# [Extracted material]
━━━━━━

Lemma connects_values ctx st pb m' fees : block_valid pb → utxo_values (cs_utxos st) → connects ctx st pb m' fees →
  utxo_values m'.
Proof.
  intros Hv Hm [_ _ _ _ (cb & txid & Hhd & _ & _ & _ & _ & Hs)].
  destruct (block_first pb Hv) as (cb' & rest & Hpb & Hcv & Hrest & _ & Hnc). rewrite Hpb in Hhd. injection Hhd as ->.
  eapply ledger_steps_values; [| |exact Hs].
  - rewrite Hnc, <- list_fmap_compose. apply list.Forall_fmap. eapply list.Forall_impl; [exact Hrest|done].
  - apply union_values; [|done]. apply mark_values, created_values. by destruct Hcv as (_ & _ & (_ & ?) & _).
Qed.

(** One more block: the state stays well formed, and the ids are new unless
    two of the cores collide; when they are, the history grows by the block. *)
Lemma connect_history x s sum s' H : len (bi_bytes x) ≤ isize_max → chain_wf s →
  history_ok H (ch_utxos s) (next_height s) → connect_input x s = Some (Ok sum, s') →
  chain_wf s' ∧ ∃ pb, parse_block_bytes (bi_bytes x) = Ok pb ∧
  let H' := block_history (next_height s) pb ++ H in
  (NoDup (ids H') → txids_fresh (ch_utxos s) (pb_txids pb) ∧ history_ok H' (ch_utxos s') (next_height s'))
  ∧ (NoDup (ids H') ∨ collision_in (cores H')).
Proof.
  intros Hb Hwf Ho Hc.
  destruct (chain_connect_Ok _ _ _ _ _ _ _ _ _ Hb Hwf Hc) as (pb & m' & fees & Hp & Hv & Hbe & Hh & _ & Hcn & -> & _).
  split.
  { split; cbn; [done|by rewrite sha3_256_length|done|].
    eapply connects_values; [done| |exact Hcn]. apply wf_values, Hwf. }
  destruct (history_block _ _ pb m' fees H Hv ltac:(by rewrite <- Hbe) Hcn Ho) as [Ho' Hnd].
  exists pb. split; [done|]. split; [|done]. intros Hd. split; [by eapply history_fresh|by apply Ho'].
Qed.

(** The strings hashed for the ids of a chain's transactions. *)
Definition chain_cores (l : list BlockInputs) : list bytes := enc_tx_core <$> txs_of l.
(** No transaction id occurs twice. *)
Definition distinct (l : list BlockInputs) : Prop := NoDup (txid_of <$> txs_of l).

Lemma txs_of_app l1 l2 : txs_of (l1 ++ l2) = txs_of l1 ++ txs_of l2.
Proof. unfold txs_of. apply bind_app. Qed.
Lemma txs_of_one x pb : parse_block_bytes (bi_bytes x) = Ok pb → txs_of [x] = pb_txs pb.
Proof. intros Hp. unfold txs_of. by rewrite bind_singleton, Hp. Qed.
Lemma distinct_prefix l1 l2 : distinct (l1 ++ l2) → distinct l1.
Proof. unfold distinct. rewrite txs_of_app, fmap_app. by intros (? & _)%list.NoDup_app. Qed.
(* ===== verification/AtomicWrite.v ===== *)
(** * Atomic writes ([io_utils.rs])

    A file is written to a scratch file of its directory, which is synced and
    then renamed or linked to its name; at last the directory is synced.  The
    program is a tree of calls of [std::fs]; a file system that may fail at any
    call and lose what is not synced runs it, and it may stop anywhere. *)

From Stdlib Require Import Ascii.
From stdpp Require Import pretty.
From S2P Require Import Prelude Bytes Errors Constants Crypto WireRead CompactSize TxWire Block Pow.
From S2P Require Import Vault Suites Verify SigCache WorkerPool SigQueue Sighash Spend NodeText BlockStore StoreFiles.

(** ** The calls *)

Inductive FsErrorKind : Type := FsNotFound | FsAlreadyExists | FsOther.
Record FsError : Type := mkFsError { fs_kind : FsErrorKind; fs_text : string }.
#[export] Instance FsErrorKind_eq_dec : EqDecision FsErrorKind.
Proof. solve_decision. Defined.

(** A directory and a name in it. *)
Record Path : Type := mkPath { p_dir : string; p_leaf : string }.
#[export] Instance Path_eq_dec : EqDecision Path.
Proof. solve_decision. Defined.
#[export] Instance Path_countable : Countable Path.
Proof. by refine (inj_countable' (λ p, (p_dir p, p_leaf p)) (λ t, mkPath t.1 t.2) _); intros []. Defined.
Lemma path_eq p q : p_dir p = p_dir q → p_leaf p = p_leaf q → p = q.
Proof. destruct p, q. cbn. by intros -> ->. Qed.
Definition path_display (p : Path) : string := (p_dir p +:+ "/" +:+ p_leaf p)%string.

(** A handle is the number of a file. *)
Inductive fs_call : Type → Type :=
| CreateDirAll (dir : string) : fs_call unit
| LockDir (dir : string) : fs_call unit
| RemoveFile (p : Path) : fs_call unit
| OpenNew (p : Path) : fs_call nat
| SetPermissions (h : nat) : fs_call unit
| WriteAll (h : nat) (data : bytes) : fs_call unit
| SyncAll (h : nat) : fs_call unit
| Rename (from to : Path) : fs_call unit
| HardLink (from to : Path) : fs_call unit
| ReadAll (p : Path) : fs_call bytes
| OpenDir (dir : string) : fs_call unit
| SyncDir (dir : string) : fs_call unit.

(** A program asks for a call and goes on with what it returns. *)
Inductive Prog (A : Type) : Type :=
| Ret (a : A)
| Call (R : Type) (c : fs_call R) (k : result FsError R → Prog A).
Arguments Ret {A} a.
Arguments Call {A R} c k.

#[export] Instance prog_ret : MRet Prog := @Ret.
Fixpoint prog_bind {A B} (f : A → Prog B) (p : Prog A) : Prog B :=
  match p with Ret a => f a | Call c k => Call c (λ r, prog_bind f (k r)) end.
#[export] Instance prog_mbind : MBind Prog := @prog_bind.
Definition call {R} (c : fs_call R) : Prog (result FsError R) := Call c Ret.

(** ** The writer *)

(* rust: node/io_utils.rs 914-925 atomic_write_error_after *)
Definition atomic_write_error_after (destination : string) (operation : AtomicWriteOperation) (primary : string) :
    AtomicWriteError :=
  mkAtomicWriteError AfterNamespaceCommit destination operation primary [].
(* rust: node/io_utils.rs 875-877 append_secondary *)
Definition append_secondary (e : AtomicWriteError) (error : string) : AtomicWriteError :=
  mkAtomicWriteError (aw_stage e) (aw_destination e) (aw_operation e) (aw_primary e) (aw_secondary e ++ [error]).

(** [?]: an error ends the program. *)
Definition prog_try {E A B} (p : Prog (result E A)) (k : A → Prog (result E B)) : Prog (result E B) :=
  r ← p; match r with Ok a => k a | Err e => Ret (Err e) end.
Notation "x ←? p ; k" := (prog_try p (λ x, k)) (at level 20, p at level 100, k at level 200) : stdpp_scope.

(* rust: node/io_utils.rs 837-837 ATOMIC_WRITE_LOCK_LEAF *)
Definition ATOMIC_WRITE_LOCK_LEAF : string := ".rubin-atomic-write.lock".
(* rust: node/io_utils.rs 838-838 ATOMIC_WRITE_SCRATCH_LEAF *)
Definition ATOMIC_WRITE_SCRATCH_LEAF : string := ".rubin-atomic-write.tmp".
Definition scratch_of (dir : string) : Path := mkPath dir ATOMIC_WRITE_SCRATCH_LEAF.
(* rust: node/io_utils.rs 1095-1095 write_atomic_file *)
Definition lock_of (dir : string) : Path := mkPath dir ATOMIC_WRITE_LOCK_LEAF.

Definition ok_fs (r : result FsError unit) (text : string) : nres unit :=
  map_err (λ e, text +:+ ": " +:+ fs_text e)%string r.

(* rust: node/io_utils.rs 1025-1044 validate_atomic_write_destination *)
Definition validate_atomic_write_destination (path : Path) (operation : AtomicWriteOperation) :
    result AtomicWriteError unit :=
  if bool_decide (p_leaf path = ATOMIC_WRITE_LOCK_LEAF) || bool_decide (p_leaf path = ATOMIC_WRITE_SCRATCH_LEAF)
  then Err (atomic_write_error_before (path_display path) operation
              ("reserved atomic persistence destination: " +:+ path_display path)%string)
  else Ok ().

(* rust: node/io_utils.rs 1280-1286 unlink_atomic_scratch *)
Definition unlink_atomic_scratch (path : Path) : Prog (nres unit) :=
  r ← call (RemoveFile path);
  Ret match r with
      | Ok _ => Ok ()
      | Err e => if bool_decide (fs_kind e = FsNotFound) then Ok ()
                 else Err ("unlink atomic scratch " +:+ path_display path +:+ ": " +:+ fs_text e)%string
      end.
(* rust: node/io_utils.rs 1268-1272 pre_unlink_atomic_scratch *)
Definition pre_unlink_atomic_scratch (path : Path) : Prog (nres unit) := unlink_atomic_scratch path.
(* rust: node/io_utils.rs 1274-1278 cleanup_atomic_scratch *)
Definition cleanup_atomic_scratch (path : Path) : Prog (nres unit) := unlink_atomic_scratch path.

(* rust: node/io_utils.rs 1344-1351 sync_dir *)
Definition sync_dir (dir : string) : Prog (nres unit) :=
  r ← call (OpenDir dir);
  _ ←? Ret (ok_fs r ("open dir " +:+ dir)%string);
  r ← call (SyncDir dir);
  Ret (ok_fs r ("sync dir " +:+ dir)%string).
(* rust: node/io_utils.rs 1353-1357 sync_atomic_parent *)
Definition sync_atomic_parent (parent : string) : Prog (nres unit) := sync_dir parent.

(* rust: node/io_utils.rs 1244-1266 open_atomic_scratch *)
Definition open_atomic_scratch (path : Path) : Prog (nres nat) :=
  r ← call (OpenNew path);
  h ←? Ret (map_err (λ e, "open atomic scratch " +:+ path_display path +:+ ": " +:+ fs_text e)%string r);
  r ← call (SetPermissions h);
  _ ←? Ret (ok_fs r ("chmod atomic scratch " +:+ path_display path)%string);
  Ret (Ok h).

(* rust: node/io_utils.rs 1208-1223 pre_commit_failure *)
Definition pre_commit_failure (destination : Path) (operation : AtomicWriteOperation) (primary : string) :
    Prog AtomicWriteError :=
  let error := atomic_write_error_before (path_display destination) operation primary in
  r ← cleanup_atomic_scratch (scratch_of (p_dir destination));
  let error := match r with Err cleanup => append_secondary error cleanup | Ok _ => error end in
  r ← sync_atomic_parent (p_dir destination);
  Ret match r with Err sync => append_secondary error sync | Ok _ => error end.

━━━━━━

# [Task to carry out]
In the data above, retype exactly and only the lines between the one holding "else Ok ()." and the one holding "FsNotFound) then Ok ()", inclusive.

# [Expected answer]
  else Ok ().

(* rust: node/io_utils.rs 1280-1286 unlink_atomic_scratch *)
Definition unlink_atomic_scratch (path : Path) : Prog (nres unit) :=
  r ← call (RemoveFile path);
  Ret match r with
      | Ok _ => Ok ()
      | Err e => if bool_decide (fs_kind e = FsNotFound) then Ok ()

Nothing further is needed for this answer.